Appointments with producers can be very important – particularly at Vinitaly – but they are most important for well-known, popular producers. You won’t be making any “discoveries” with those; that’s well-trodden ground. So free up your time: drop by and taste spontaneously. You may have to wait a few minutes to have a conversation, but it will still cost you less time overall than committing to a rigid schedule of appointments.

Taste Fewer Wines

If that producer you have approached has 10+ wines on offer (not uncommon with many producers, particularly from Germany, Austria and parts of France), do NOT plan to taste them all from the get-go.
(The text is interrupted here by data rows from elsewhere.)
(** The harshest quote is shown at level 100 only, the most flattering one
    at level 0 only, and the levels from 95 on other than 100 show the
    last, milder quote: the quotes do not grow harsher all the way up. *)
Theorem getInkwellQuote_bands (level : Z) :
  (getInkwellQuote level = getInkwellQuote 100 <-> level = 100%Z)
  /\ (getInkwellQuote level = getInkwellQuote 0 <-> level = 0%Z)
  /\ (getInkwellQuote level = getInkwellQuote 99
      <-> (95 <= level /\ level <> 100)%Z).
Proof.
  change (getInkwellQuote 100) with
    "This is completely hopeless. Your story is a crime against literacy. Please, start a career in plumbing immediately.".
  change (getInkwellQuote 0) with
    "You are the second coming of Shakespeare. Every word you type makes the stars in distant galaxies shine brighter just to catch a glimpse of your genius.".
  change (getInkwellQuote 99) with "I'm not angry, just profoundly disappointed.".
  split; [|split]; quote_cases level;
    (split; [intros Hq; first [lia | reflexivity | differ Hq]
            |intros Hq; first [reflexivity | lia]]).
Qed.

(** The levels of a slider from 0 to 100 fall into eight bands, each with
    a quote of its own: two levels show the same quote exactly when no band
    limit (1, 20, 40, 61, 80, 95, 100) separates them. *)
Theorem getInkwellQuote_separates (a b : Z) :
  (0 <= a <= 100)%Z -> (0 <= b <= 100)%Z ->
  (getInkwellQuote a = getInkwellQuote b
   <-> Forall (fun limit => (a < limit <-> b < limit)%Z) [1; 20; 40; 61; 80; 95; 100]%Z).
Proof.
  intros Ha Hb. split.
  - intros Hq. repeat constructor;
      revert Hq; quote_cases a; quote_cases b; intros Hq;
      first [lia | differ Hq].
  - intros Hq.
    inversion_clear Hq as [|? ? L1 Hq1]. inversion_clear Hq1 as [|? ? L2 Hq2].
    inversion_clear Hq2 as [|? ? L3 Hq3]. inversion_clear Hq3 as [|? ? L4 Hq4].
    inversion_clear Hq4 as [|? ? L5 Hq5]. inversion_clear Hq5 as [|? ? L6 Hq6].
    inversion_clear Hq6 as [|? ? L7 _].
    quote_cases a; quote_cases b; first [reflexivity | lia].
Qed.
Ask the producer to show you two or three of the wines they think are their most interesting, or their best-value, or their favourites…whatever. But limit the selection. Pick your own, if you prefer, but I find the best idea is to let them decide what to show you. If the wines you try then really speak to you, try more of them! If they don’t, move on.

Speed-Taste

I hate to say it, but try to keep conversation to a minimum until you find the producers that have wines that really interest you. Almost everybody has a story and they will want to share it – but standing for a half an hour with a producer whose wines don’t speak to you is time poorly-spent.

Visit some Seminars and Tastings

The best ones are seminars offering a broad range of wines from a large number of producers: seminars focusing on a region, a country, a grape variety or other themes. You aren’t going to make any discoveries attending that presentation of vintage Dom Perignon, as delightful as that tasting might be.

The best part about such seminars is that they are usually led by people who are experts on the subject, who have picked wines that are of high quality, and generally from under-the-radar properties as well as bigger names. Once you have picked your favourites from the tasting, get out and visit the properties on the fair floor, if they are there!

Bonus: after the seminar has finished, talk to the presenter and ask them to recommend a few quality producers from the region that are not yet well-known.

Frequent the Regional or National Stands

There are a couple variations on this theme. If you are at an International fair like ProWein, you will find significant representation from countries like France, Spain, Italy and, of course, Germany. These countries will have stands from their regions and Appellations. Nations with a smaller presence at the fair, such as Canada or South Africa, will have national stands. Whatever the situation, head over to these stands and you will find dozens of wines available to taste from all over the region/country, usually one per producer. Sometimes you can pour for yourself and sometimes you will be able to talk to the sommelier or other staff present at the stand.

Option 1: pick a grape/style/region/appellation and speed-taste your way through as many wines as you can.

Option 2: talk to the staff and get them to pick representative/innovative bottles for you.

Whatever your methodology, when you find a wine that really speaks to you, go visit the producer at the fair.

Tasting the wines of Valpolicella as the Consortium stand at ProWein
Tasting the wines of Valpolicella at the Consortium stand at ProWein

Visit the Association Stands

Like the national, regional or appellation stands I just mentioned. In this case, these are stands set up by certifying bodies like Demeter (for biodynamic wines) and EcoVin (for organic wines), or producer associations like Germany’s VDP. It’s a quick way to get an international or national cross-section of wines with a particular focus.

Pick the Brains of the Experts On-Site

If you’ve gone to a regional, national or association stand, ask the people working there for their advice on areas of interest, like representative or innovative bottlings, up-and-comers, new producers and the like.

Even better: once you’ve found a producer that you really appreciate, ask them who THEY like, then visit some of their suggestions. This is a great way to find like-minded producers doing good work in a particular region and beyond.

The Last Word

If there is a common thread to my suggestions, it is to direct your focus and not waste time. Get out there and taste as much as possible, focusing on your interests – you will be rewarded. For me, if I find even one great, new (for me) producer per day at a tasting event, I consider it a success.